What is required:
The lines to find are those in the entries that hold the word "change"; copy every one of them.

Input records:
(** ** Lazily loaded segments *)

(** Opening another file. *)
Lemma inv_handle (s : vm H D F) m hs cs g sec fs :
  inv None s m hs cs → hs !! g = None → pf_rep fs (<[g := sec]> hs) cs →
  inv None (set_fsys fs s) m (<[g := sec]> hs) cs ∧
  ∀ t v, space (set_fsys fs s) m (<[g := sec]> hs) cs t v = space s m hs cs t v.
Proof.
  intros Hi Hg Hfs.
  assert (Hmono : ∀ f c, hs !! f = Some c → (<[g := sec]> hs) !! f = Some c) by (intros f c E; rewrite lookup_insert_ne; congruence).
  split.
  - destruct Hi as [? ? ? Ht Ho Hp ? Hpl Hex Hno Hsl Hfr ? ?]. constructor; try done.
    intros t u k x p Hpo Hx E. specialize (Hpl t u k x p Hpo Hx E). unfold placed in *. destruct (present p); try done.
    destruct Hpl as [(f & c & ? & ? & ?) ?]. split; [|done]. exists f, c. auto.
  - intros t v. destruct (page_of_dec s t v) as [(k & Hk)|Hn]; [|by rewrite !space_none].
    rewrite (space_page_of (set_fsys fs s) _ _ _ _ _ k Hk), (space_page_of s _ _ _ _ _ k Hk). unfold contents_of. simpl.
    destruct (pages s !! k) as [p|] eqn:E; [|done]. simpl. do 2 f_equal. unfold content. destruct (present p) eqn:Epr; [done| |done].
    assert (Hk' := Hk). destruct Hk' as (x & _ & _ & Hx & _). assert (Hpl := i_place _ _ _ _ _ Hi _ _ _ _ _ Hk Hx E).
    unfold placed in Hpl. rewrite Epr in Hpl. destruct Hpl as [(f & c & E1 & E2 & _) _].
    unfold file_bytes. rewrite E1. simpl. by rewrite E2, (Hmono _ _ E2).
Qed.

(** Under the invariant, memory is where there are pages. *)
Lemma space_none_page (s : vm H D F) m hs cs t u :
  inv None s m hs cs → space s m hs cs t u = None → ∀ k, ¬ page_of s t u k.
Proof.
  intros Hi Hs k Hk. rewrite (space_page_of _ _ _ _ _ _ k Hk) in Hs. unfold contents_of in Hs.
  destruct (i_page _ _ _ _ _ Hi _ _ _ Hk) as (p & Hp & _). by rewrite Hp in Hs.
Qed.

(** [lazy_load_segment] adds one page to the current thread's memory, which
    reads as the given bytes of the file followed by zeros, through a file of
    its own; nothing is read yet, no frame is used, and all other memory is as
    before. *)
Lemma lazy_load_ok (junk : page) (s : vm H D F) m hs cs x q u f sec o rb zb w :
  inv None s m hs cs → page_lock s = false → threads s !! current s = Some x → process x = Some q →
  user_page u → space s m hs cs (current s) u = None → hs !! f = Some sec →
  0 ≤ o → 0 ≤ rb → 0 ≤ zb → rb + zb = PGSIZE → o + rb ≤ Z.of_nat (length (cs sec)) → o + rb < 2 ^ 31 →
  ∃ g s', lazy_load_segment junk u f o rb zb w s = Ok (tt, s') ∧ hs !! g = None ∧
    inv None s' m (<[g := sec]> hs) cs ∧ frame_table s' = frame_table s ∧ hw s' = hw s ∧
    threads s' = threads s ∧ current s' = current s ∧ page_lock s' = false ∧ frame_lock s' = frame_lock s ∧
    ∀ t v, space s' m (<[g := sec]> hs) cs t v =
      if (t =? current s) && (v =? u)
      then Some (take (Z.to_nat rb) (drop (Z.to_nat o) (cs sec)) ++ replicate (Z.to_nat zb) 0, w)
      else space s m hs cs t v.
Proof.
  intros Hi Hpl Hx Hq Hu Hnew0 Hf Ho Hrb Hzb Hsum Hfit Hlim. assert (Hnew := space_none_page _ _ _ _ _ _ Hi Hnew0).
  destruct (pf_reopen _ _ _ f sec (i_fs _ _ _ _ _ Hi) Hf) as (g & fs & Hre & Hg & Hfs).
  destruct (inv_handle s m hs cs g sec fs Hi Hg Hfs) as [Hi1 Hsp1].
  destruct (i_thread _ _ _ _ _ Hi _ _ _ Hx Hq) as [_ [spt Hspt]].
  assert (Hfree : spt !! u = None).
  { destruct (spt !! u) as [k|] eqn:E; [|done]. destruct (Hnew k). by exists x, q, spt. }
  set (s1 := set_page_lock true (set_fsys fs s)). set (hs' := <[g := sec]> hs) in *.
  set (p := MkPage u (kpage junk) PRESENT_FILESYS w (current s) (Some g) o rb zb (swap_page junk)).
  assert (Hi1' : inv None s1 m hs' cs) by (by destruct Hi1; constructor).
  assert (Hok : file_ok hs' cs p) by (exists g, sec; simpl; unfold hs'; rewrite lookup_insert_eq; done).
  assert (Hi2 : inv None (added q spt p s1) m hs' cs).
  { apply (inv_added s1 m hs' cs None (current s) x q spt p); try done; by left. }
  destruct (fill_page_ok junk s1 x q spt p (λ p, MkPage u (kpage p) PRESENT_FILESYS w (current s) (Some g) o rb zb (swap_page p))
              Hx Hq Hspt Hfree eq_refl) as (s2 & Hfill & Hadd).
  exists g, (set_page_lock false (added q spt p s1)). split; [|split; [done|split; [by destruct Hi2; constructor|do 6 (split; [done|])]]].
  - unfold lazy_load_segment, acquire_page.
    erewrite run_bind_ok; [|erewrite run_bind_ok; [|reflexivity]; run_assert; [reflexivity|by rewrite Hpl]].
    rewrite (run_bind_ok _ _ _ _ _ (vm_new_page_ok junk (set_page_lock true s))). erewrite run_bind_ok; [|reflexivity].
    rewrite (run_bind_ok _ _ _ _ _ (run_zoom_ok fsys set_fsys _ (allocated junk (set_page_lock true s)) _ _ Hre)).
    change (set_fsys fs (allocated junk (set_page_lock true s))) with (allocated junk s1).
    change (next_key (set_page_lock true s)) with (next_key s1). change (current (allocated junk (set_page_lock true s))) with (current s).
    by rewrite (run_bind_ok _ _ _ _ _ Hfill), (run_bind_ok _ _ _ _ _ Hadd).
  - fold hs'. intros t v. change (space (set_page_lock false (added q spt p s1)) m hs' cs t v) with (space (added q spt p s1) m hs' cs t v).
    destruct (decide (t = current s ∧ v = u)) as [[-> ->]|Hne].
    + rewrite !Z.eqb_refl. simpl. rewrite (space_page_of _ _ _ _ _ _ (next_key s1)).
      * unfold contents_of. simpl. rewrite lookup_insert_eq. simpl. unfold content, file_bytes. simpl.
        unfold hs'. by rewrite lookup_insert_eq.
      * apply (added_page_of s1 m hs' cs (current s) x q spt p); try done. by right.
    + replace ((t =? current s) && (v =? u)) with false by (symmetry; apply andb_false_iff; lia).
      rewrite (space_added s1 m hs' cs (current s) x q spt p) by (done || (simpl; lia)). exact (Hsp1 t v).
Qed.
End tick.
End VmTick.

Task output:
    change (set_fsys fs (allocated junk (set_page_lock true s))) with (allocated junk s1).
    change (next_key (set_page_lock true s)) with (next_key s1). change (current (allocated junk (set_page_lock true s))) with (current s).
  - fold hs'. intros t v. change (space (set_page_lock false (added q spt p s1)) m hs' cs t v) with (space (added q spt p s1) m hs' cs t v).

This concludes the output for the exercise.